* _Exercise_:
Below are some records; output exactly the lines from the line with "w') => (Throw e, w')" to the line with "(** [req.files && req.files.file] *)", both ends kept, and nothing more.

* _Dataset records_:
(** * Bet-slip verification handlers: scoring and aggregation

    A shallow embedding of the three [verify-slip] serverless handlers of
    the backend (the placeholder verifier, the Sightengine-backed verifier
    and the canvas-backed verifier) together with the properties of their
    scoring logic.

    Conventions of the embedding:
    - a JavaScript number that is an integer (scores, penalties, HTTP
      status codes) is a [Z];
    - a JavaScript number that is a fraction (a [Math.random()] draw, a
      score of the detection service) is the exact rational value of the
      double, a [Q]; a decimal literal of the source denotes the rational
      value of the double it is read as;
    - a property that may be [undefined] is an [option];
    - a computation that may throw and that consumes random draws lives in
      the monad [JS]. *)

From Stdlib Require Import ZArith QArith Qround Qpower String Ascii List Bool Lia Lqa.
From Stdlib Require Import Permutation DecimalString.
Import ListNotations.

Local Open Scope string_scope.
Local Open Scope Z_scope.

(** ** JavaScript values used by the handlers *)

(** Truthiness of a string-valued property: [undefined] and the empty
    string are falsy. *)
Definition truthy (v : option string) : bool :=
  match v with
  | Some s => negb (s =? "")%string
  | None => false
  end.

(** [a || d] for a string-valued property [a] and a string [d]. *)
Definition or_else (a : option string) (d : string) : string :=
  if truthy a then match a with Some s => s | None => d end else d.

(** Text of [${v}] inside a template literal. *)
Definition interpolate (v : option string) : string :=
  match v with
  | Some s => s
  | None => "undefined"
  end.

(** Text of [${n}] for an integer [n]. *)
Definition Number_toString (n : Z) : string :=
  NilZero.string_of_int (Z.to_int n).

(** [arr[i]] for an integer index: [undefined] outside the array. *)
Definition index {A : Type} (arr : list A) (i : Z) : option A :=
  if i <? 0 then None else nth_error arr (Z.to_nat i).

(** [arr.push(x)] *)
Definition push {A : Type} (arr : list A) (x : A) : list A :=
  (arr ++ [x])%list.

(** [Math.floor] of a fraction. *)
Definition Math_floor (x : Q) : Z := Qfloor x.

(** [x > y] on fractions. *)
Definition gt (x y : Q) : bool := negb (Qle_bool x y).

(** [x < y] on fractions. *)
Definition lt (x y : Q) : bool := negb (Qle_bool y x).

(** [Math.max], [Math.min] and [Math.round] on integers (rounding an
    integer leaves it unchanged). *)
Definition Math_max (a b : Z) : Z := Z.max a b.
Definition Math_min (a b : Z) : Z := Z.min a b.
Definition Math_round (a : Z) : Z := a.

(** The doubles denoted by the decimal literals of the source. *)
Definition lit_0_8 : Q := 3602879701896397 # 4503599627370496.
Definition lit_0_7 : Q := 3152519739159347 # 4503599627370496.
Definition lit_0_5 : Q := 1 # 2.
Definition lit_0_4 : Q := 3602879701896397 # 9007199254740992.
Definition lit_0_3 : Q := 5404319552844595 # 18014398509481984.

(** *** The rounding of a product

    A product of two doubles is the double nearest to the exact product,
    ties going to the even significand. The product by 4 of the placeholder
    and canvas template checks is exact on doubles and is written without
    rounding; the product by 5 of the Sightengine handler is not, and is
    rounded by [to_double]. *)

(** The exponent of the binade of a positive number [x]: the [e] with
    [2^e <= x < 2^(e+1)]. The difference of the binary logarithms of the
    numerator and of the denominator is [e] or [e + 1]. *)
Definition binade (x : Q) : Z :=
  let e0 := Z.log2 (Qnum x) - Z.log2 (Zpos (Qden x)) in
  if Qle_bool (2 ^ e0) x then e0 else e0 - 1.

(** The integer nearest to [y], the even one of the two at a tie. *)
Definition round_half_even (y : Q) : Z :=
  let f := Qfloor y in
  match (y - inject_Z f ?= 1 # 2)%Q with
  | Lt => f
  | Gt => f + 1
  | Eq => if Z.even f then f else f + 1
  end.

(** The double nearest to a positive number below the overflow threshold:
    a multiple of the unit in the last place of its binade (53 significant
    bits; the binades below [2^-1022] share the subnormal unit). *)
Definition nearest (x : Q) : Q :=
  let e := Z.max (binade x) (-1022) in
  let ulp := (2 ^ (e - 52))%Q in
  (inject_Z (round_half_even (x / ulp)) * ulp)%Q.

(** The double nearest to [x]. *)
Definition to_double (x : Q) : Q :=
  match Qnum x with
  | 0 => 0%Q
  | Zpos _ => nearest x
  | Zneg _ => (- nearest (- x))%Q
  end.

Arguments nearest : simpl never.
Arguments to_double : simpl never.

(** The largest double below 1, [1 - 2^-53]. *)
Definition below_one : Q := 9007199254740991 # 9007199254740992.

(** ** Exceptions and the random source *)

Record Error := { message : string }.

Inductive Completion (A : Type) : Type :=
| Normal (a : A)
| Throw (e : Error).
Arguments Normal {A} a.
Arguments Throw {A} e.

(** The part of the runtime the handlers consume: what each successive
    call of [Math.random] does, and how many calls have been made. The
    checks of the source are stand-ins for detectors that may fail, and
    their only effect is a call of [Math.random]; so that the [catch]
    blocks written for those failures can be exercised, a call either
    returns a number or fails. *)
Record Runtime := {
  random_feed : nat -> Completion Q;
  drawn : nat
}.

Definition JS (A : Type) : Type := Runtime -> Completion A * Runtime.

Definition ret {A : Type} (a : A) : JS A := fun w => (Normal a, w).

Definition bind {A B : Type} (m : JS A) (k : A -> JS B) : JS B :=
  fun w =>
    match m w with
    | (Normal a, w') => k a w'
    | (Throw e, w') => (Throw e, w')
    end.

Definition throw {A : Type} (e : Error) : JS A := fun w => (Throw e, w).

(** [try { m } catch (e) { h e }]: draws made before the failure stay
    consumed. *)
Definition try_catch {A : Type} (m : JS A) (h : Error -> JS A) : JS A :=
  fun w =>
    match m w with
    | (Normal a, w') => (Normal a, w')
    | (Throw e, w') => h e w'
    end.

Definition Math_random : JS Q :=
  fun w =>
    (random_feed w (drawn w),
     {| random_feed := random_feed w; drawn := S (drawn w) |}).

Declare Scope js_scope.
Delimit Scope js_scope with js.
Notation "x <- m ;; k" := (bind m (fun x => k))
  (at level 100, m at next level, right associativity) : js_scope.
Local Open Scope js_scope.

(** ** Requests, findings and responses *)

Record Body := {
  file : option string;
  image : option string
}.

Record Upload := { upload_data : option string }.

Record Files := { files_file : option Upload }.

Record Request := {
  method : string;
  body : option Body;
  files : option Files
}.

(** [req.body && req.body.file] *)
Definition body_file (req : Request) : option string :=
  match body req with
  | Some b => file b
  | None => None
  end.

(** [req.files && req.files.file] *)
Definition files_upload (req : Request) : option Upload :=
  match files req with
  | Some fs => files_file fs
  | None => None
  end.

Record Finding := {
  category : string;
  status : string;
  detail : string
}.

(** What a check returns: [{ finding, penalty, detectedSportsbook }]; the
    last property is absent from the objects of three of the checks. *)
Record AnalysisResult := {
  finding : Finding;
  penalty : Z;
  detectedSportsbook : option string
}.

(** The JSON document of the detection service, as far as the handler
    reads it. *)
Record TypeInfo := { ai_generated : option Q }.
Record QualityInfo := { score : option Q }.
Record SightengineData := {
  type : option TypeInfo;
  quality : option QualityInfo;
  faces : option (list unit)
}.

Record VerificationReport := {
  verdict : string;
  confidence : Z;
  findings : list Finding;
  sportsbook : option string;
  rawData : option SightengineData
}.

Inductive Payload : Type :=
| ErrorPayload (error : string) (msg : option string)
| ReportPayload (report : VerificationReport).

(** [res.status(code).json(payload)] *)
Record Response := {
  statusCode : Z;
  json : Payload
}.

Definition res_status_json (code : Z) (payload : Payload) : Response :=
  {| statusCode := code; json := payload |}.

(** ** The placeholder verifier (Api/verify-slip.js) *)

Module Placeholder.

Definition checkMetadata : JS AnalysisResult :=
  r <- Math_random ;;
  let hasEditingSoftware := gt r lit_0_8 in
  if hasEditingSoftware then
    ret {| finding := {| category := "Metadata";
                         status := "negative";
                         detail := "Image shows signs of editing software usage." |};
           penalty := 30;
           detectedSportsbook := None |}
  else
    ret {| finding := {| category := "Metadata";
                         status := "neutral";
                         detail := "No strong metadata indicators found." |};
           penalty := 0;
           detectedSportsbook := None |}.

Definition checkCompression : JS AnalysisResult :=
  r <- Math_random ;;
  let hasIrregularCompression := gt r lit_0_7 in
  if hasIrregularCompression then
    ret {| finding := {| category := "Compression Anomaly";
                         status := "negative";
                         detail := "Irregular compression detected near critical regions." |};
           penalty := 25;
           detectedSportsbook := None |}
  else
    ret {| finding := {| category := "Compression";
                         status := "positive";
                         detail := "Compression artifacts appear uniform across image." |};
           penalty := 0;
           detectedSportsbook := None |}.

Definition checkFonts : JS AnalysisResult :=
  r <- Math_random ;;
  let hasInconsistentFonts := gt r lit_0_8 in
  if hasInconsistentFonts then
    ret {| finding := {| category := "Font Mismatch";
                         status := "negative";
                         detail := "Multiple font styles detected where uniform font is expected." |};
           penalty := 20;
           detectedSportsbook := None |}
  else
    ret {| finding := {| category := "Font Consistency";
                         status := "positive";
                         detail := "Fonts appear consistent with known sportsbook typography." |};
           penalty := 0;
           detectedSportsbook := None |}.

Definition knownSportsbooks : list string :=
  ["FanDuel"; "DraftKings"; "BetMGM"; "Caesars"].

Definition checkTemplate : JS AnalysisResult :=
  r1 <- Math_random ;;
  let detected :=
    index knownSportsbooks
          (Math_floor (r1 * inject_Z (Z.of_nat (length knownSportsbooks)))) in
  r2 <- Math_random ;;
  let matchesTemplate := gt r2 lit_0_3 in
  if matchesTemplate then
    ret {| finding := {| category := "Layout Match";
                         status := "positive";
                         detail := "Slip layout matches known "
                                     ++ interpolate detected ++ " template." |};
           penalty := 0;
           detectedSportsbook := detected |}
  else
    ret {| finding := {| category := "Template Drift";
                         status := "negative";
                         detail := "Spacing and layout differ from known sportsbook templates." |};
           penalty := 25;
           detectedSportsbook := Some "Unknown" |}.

...

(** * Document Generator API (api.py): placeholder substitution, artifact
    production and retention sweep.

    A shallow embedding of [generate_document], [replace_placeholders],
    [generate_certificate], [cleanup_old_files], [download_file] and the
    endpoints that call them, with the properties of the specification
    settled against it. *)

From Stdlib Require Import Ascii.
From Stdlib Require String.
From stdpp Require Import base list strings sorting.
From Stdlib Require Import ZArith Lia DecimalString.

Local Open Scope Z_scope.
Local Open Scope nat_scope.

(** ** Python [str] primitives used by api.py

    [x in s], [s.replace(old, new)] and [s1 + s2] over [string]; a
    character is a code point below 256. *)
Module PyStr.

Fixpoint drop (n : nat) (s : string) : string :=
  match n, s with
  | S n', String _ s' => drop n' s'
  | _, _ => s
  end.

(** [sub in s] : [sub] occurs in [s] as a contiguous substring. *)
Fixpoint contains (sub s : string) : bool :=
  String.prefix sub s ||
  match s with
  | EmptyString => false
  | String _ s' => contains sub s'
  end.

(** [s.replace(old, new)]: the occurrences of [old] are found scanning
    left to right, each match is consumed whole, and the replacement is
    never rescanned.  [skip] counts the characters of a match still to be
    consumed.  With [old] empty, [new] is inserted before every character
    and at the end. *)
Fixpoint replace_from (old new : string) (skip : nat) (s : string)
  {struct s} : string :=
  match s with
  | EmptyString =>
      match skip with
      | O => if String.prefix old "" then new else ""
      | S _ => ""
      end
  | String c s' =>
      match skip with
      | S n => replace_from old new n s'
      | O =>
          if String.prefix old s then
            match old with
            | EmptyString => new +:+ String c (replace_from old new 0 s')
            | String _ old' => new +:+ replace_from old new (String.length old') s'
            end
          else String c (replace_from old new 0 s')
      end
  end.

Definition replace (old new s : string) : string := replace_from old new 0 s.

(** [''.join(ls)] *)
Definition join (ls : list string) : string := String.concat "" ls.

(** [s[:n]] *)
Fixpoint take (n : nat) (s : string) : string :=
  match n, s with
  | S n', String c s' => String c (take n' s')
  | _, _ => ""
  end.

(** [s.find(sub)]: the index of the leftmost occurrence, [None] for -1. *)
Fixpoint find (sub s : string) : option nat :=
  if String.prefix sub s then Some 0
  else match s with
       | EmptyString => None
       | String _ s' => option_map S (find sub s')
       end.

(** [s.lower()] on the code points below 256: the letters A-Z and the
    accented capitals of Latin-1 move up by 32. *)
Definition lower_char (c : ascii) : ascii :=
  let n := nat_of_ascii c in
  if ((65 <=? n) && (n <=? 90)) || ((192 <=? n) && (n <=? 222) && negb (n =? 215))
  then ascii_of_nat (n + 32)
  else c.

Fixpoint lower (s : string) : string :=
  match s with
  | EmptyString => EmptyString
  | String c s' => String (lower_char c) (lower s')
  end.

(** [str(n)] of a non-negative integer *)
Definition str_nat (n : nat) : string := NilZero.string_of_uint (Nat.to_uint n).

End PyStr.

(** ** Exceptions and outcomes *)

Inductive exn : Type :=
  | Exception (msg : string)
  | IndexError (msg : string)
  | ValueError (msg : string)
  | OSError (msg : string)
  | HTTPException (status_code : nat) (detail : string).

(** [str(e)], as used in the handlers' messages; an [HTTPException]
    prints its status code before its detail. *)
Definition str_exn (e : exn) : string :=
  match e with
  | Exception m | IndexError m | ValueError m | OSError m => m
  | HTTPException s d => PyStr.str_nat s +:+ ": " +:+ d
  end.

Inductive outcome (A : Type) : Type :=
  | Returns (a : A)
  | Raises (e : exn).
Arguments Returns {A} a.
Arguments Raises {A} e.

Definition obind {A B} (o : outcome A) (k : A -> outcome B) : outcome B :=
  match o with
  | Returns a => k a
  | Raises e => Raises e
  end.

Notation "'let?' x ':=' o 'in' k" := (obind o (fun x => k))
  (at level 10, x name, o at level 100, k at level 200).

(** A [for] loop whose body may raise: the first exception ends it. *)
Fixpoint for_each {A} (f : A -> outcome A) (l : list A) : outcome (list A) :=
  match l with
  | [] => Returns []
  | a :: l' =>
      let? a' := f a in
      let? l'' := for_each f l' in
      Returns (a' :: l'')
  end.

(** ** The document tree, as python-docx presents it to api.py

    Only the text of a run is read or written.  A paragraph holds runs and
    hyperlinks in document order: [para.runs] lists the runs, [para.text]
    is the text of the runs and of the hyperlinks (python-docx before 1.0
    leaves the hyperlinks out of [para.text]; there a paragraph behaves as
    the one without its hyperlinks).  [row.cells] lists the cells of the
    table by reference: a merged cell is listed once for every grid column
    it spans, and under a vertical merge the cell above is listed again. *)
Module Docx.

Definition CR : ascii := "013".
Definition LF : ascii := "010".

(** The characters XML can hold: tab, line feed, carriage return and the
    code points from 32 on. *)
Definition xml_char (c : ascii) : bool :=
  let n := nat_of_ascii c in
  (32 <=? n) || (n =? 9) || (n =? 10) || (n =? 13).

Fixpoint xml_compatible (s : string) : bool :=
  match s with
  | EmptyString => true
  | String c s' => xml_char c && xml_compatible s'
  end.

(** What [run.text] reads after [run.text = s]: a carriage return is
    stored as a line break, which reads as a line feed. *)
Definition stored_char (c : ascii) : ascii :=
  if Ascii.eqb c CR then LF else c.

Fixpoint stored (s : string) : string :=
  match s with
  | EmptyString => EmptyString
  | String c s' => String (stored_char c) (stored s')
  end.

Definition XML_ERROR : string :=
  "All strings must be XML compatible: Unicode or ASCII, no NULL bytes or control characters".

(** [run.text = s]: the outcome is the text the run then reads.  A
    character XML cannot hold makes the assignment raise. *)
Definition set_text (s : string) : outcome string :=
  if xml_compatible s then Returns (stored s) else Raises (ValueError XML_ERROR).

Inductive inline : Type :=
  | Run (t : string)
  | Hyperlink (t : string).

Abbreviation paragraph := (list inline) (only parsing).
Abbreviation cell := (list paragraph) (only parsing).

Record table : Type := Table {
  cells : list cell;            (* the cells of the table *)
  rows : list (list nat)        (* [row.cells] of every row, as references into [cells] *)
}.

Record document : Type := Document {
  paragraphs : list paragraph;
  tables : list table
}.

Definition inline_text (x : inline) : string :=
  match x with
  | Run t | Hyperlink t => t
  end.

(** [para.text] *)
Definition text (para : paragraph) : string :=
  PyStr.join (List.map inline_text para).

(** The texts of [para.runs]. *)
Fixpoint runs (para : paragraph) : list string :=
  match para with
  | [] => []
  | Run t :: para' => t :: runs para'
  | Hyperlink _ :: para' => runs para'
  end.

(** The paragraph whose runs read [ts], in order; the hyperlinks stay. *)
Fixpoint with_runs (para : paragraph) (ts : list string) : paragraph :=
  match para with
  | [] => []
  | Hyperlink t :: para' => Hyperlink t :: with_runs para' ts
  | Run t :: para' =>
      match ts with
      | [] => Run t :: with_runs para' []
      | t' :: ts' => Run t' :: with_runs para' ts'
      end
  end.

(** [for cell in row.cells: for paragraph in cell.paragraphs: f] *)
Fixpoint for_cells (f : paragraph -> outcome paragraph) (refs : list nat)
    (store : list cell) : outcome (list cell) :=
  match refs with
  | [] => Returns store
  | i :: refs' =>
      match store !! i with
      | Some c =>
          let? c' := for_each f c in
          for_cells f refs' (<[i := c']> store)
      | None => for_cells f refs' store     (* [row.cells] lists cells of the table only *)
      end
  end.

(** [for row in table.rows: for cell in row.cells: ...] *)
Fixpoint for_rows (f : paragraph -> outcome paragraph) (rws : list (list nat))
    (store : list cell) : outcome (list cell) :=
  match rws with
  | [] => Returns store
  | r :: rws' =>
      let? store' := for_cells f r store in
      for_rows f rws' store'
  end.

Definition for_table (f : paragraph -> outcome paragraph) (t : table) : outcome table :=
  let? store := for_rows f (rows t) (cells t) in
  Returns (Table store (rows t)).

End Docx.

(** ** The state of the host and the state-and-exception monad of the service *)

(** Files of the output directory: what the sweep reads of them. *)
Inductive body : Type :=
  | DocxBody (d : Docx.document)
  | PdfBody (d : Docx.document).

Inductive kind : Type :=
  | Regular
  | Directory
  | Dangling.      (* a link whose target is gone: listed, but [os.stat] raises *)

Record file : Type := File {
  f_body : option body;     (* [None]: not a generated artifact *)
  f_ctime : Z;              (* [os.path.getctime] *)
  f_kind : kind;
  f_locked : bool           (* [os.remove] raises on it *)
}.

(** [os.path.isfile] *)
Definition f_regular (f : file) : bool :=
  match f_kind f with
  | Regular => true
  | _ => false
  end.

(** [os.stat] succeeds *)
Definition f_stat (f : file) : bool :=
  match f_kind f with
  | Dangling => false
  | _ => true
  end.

* _Result of this task_:
    | (Throw e, w') => (Throw e, w')
    end.

Definition throw {A : Type} (e : Error) : JS A := fun w => (Throw e, w).

(** [try { m } catch (e) { h e }]: draws made before the failure stay
    consumed. *)
Definition try_catch {A : Type} (m : JS A) (h : Error -> JS A) : JS A :=
  fun w =>
    match m w with
    | (Normal a, w') => (Normal a, w')
    | (Throw e, w') => h e w'
    end.

Definition Math_random : JS Q :=
  fun w =>
    (random_feed w (drawn w),
     {| random_feed := random_feed w; drawn := S (drawn w) |}).

Declare Scope js_scope.
Delimit Scope js_scope with js.
Notation "x <- m ;; k" := (bind m (fun x => k))
  (at level 100, m at next level, right associativity) : js_scope.
Local Open Scope js_scope.

(** ** Requests, findings and responses *)

Record Body := {
  file : option string;
  image : option string
}.

Record Upload := { upload_data : option string }.

Record Files := { files_file : option Upload }.

Record Request := {
  method : string;
  body : option Body;
  files : option Files
}.

(** [req.body && req.body.file] *)
Definition body_file (req : Request) : option string :=
  match body req with
  | Some b => file b
  | None => None
  end.

(** [req.files && req.files.file] *)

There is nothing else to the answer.